(** The Go types a [Settings] value is decoded into, one per case of the
    [switch]. *)
Inductive settingsType :=
| SCSIDevice
| LCOWMappedVirtualDisk
| LCOWMappedDirectory
| LCOWMappedVPMemDevice
| LCOWCombinedLayers
| LCOWNetworkAdapter
| LCOWMappedVPCIDevice
| LCOWContainerConstraints
| LCOWConfidentialOptions
| LCOWSecurityPolicyFragment.

(** The [guestresource.ResourceType...] constants the [switch] compares
    with; their declarations are in package [guestresource]. *)
Record resourceTypes := ResourceTypes {
  ResourceTypeSCSIDevice : string;
  ResourceTypeMappedVirtualDisk : string;
  ResourceTypeMappedDirectory : string;
  ResourceTypeVPMemDevice : string;
  ResourceTypeCombinedLayers : string;
  ResourceTypeNetwork : string;
  ResourceTypeVPCIDevice : string;
  ResourceTypeContainerConstraints : string;
  ResourceTypeSecurityPolicy : string;
  ResourceTypePolicyFragment : string
}.

Section decode.

(** The JSON layer: [commonutils.UnmarshalJSONWithHresult] at the three
    targets the function uses it with, and the records of package
    [guestresource] it fills.

    - [unmarshalEnvelope b]: into a [containerModifySettings] whose
      [Request] points to a [json.RawMessage]; gives the base fields and
      the raw bytes of [Request] ([None] when the JSON value is [null],
      which resets the field to nil and leaves the raw message empty);
    - [unmarshalRequest raw]: into a [guestrequest.ModificationRequest]
      whose [Settings] points to a [json.RawMessage]; gives
      [ResourceType], [RequestType] and the raw bytes of [Settings];
    - [unmarshalSettings t raw]: into a fresh record of type [t]. *)
Variable jsonError : Type.
Variable record : settingsType -> Type.
Variable unmarshalEnvelope : RawMessage -> jsonError + (MessageBase * option RawMessage).
Variable unmarshalRequest : RawMessage -> jsonError + (string * string * RawMessage).
Variable unmarshalSettings : forall t : settingsType, RawMessage -> jsonError + record t.
Variable names : resourceTypes.
(** [guestrequest.RequestTypeAdd] *)
Variable RequestTypeAdd : string.

Inductive error :=
| Hresult (e : jsonError)
| Wrap (e : error) (message : string)           (* [errors.Wrap] *)
| ErrInvalidResourceType (resourceType : string). (* "invalid ResourceType '%s'" *)

(** A decoded [Settings]: a pointer to a record of one of the ten types. *)
Inductive settings :=
| Decoded (t : settingsType) (v : record t).

(** [guestrequest.ModificationRequest] *)
Record ModificationRequest := MkModificationRequest {
  ResourceType : string;
  RequestType : string;
  Settings : settings
}.

(** The interface field [Request]: nil, the pointer to the raw message
    it is initialised with, or the pointer to the decoded request. *)
Inductive requestField :=
| RequestNil
| RequestRaw (raw : RawMessage)
| RequestParsed (msr : ModificationRequest).

Record containerModifySettings := MkContainerModifySettings {
  Base : MessageBase;
  Request : requestField
}.

(** One [case] of the [switch]: decode [msrRawSettings] as [t], wrap the
    failure with the case's message, else store the record in [msr] and
    [msr] in [request]. *)
Definition decodeCase (request : containerModifySettings) (resourceType requestType : string)
    (msrRawSettings : RawMessage) (t : settingsType) (message : string)
    : option containerModifySettings * option error :=
  match unmarshalSettings t msrRawSettings with
  | inl err => (Some request, Some (Wrap (Hresult err) message))
  | inr v =>
      (Some (MkContainerModifySettings (Base request)
               (RequestParsed (MkModificationRequest resourceType requestType (Decoded t v)))),
       None)
  end.

Definition UnmarshalContainerModifySettings (b : RawMessage)
    : option containerModifySettings * option error :=
  match unmarshalEnvelope b with
  | inl err => (None, Some (Wrap (Hresult err) "failed to unmarshal ContainerModifySettings"))
  | inr (base, field) =>
      let requestRawSettings : RawMessage := default [] field in
      let request :=
        MkContainerModifySettings base
          (match field with Some raw => RequestRaw raw | None => RequestNil end) in
      match unmarshalRequest requestRawSettings with
      | inl err =>
          (Some request,
           Some (Wrap (Hresult err)
                   "failed to unmarshal request.Settings as ModifySettingRequest"))
      | inr (resourceType, requestType0, msrRawSettings) =>
          let requestType :=
            if String.eqb requestType0 "" then RequestTypeAdd else requestType0 in
          let case := decodeCase request resourceType requestType msrRawSettings in
          if String.eqb resourceType (ResourceTypeSCSIDevice names) then
            case SCSIDevice "failed to unmarshal settings as SCSIDevice"
          else if String.eqb resourceType (ResourceTypeMappedVirtualDisk names) then
            case LCOWMappedVirtualDisk "failed to unmarshal settings as MappedVirtualDiskV2"
          else if String.eqb resourceType (ResourceTypeMappedDirectory names) then
            case LCOWMappedDirectory "failed to unmarshal settings as MappedDirectoryV2"
          else if String.eqb resourceType (ResourceTypeVPMemDevice names) then
            case LCOWMappedVPMemDevice
              "failed to unmarshal hosted settings as MappedVPMemDeviceV2"
          else if String.eqb resourceType (ResourceTypeCombinedLayers names) then
            case LCOWCombinedLayers "failed to unmarshal settings as CombinedLayersV2"
          else if String.eqb resourceType (ResourceTypeNetwork names) then
            case LCOWNetworkAdapter "failed to unmarshal settings as NetworkAdapterV2"
          else if String.eqb resourceType (ResourceTypeVPCIDevice names) then
            case LCOWMappedVPCIDevice "failed to unmarshal settings as MappedVPCIDeviceV2"
          else if String.eqb resourceType (ResourceTypeContainerConstraints names) then
            case LCOWContainerConstraints
              "failed to unmarshal settings as ContainerConstraintsV2"
          else if String.eqb resourceType (ResourceTypeSecurityPolicy names) then
            case LCOWConfidentialOptions
              "failed to unmarshal settings as LCOWConfidentialOptions"
          else if String.eqb resourceType (ResourceTypePolicyFragment names) then
            case LCOWSecurityPolicyFragment
              "failed to unmarshal settings as LCOWSecurityPolicyFragment"
          else (Some request, Some (ErrInvalidResourceType resourceType))
      end
  end.

(** *** The decoder as the specification words it

    Three stages: the envelope with [Request] left raw; the request as
    [{ResourceType, RequestType, Settings}] with [Settings] left raw and
    [RequestType] defaulted; the settings against the record the
    [ResourceType] selects in a table of variants. *)
Definition variants : list (string * settingsType) :=
  [ (ResourceTypeSCSIDevice names, SCSIDevice);
    (ResourceTypeMappedVirtualDisk names, LCOWMappedVirtualDisk);
    (ResourceTypeMappedDirectory names, LCOWMappedDirectory);
    (ResourceTypeVPMemDevice names, LCOWMappedVPMemDevice);
    (ResourceTypeCombinedLayers names, LCOWCombinedLayers);
    (ResourceTypeNetwork names, LCOWNetworkAdapter);
    (ResourceTypeVPCIDevice names, LCOWMappedVPCIDevice);
    (ResourceTypeContainerConstraints names, LCOWContainerConstraints);
    (ResourceTypeSecurityPolicy names, LCOWConfidentialOptions);
    (ResourceTypePolicyFragment names, LCOWSecurityPolicyFragment) ].

Fixpoint variantOf (table : list (string * settingsType)) (resourceType : string)
    : option settingsType :=
  match table with
  | [] => None
  | (name, t) :: table' =>
      if String.eqb resourceType name then Some t else variantOf table' resourceType
  end.

(** What went wrong, without the message text. *)
Inductive failure :=
| BadEnvelope (e : jsonError)
| BadRequest (e : jsonError)
| BadSettings (t : settingsType) (e : jsonError)
| InvalidResourceType (resourceType : string).

Definition twoPhaseDecode (b : RawMessage) : failure + (MessageBase * ModificationRequest) :=
  match unmarshalEnvelope b with
  | inl e => inl (BadEnvelope e)
  | inr (base, field) =>
      match unmarshalRequest (default [] field) with
      | inl e => inl (BadRequest e)
      | inr (resourceType, requestType, rawSettings) =>
          match variantOf variants resourceType with
          | None => inl (InvalidResourceType resourceType)
          | Some t =>
              match unmarshalSettings t rawSettings with
              | inl e => inl (BadSettings t e)
              | inr v =>
                  inr (base,
                       MkModificationRequest resourceType
                         (if String.eqb requestType "" then RequestTypeAdd else requestType)
                         (Decoded t v))
              end
          end
      end
  end.

End decode.

Arguments Hresult {jsonError} e.
Arguments Wrap {jsonError} e message.
Arguments ErrInvalidResourceType {jsonError} resourceType.
Arguments Decoded {record} t v.
Arguments MkModificationRequest {record} _ _ _.
Arguments ResourceType {record} _.
Arguments RequestType {record} _.
Arguments Settings {record} _.
Arguments RequestNil {record}.
Arguments RequestRaw {record} raw.
Arguments RequestParsed {record} msr.
Arguments MkContainerModifySettings {record} _ _.
Arguments Base {record} _.
Arguments Request {record} _.
Arguments BadEnvelope {jsonError} e.
Arguments BadRequest {jsonError} e.
Arguments BadSettings {jsonError} t e.
Arguments InvalidResourceType {jsonError} resourceType.
Arguments UnmarshalContainerModifySettings {jsonError record} _ _ _ _ _ _.
Arguments twoPhaseDecode {jsonError record} _ _ _ _ _ _.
########################################
■ TASK ITEM
The first line of the entries above marks where to begin; repeat each line exactly through the one that contains "Variable jsonError : Type.", and include that line.

■ SOLUTION TO THE PROBLEM
(** The Go types a [Settings] value is decoded into, one per case of the
    [switch]. *)
Inductive settingsType :=
| SCSIDevice
| LCOWMappedVirtualDisk
| LCOWMappedDirectory
| LCOWMappedVPMemDevice
| LCOWCombinedLayers
| LCOWNetworkAdapter
| LCOWMappedVPCIDevice
| LCOWContainerConstraints
| LCOWConfidentialOptions
| LCOWSecurityPolicyFragment.

(** The [guestresource.ResourceType...] constants the [switch] compares
    with; their declarations are in package [guestresource]. *)
Record resourceTypes := ResourceTypes {
  ResourceTypeSCSIDevice : string;
  ResourceTypeMappedVirtualDisk : string;
  ResourceTypeMappedDirectory : string;
  ResourceTypeVPMemDevice : string;
  ResourceTypeCombinedLayers : string;
  ResourceTypeNetwork : string;
  ResourceTypeVPCIDevice : string;
  ResourceTypeContainerConstraints : string;
  ResourceTypeSecurityPolicy : string;
  ResourceTypePolicyFragment : string
}.

Section decode.

(** The JSON layer: [commonutils.UnmarshalJSONWithHresult] at the three
    targets the function uses it with, and the records of package
    [guestresource] it fills.

    - [unmarshalEnvelope b]: into a [containerModifySettings] whose
      [Request] points to a [json.RawMessage]; gives the base fields and
      the raw bytes of [Request] ([None] when the JSON value is [null],
      which resets the field to nil and leaves the raw message empty);
    - [unmarshalRequest raw]: into a [guestrequest.ModificationRequest]
      whose [Settings] points to a [json.RawMessage]; gives
      [ResourceType], [RequestType] and the raw bytes of [Settings];
    - [unmarshalSettings t raw]: into a fresh record of type [t]. *)
Variable jsonError : Type.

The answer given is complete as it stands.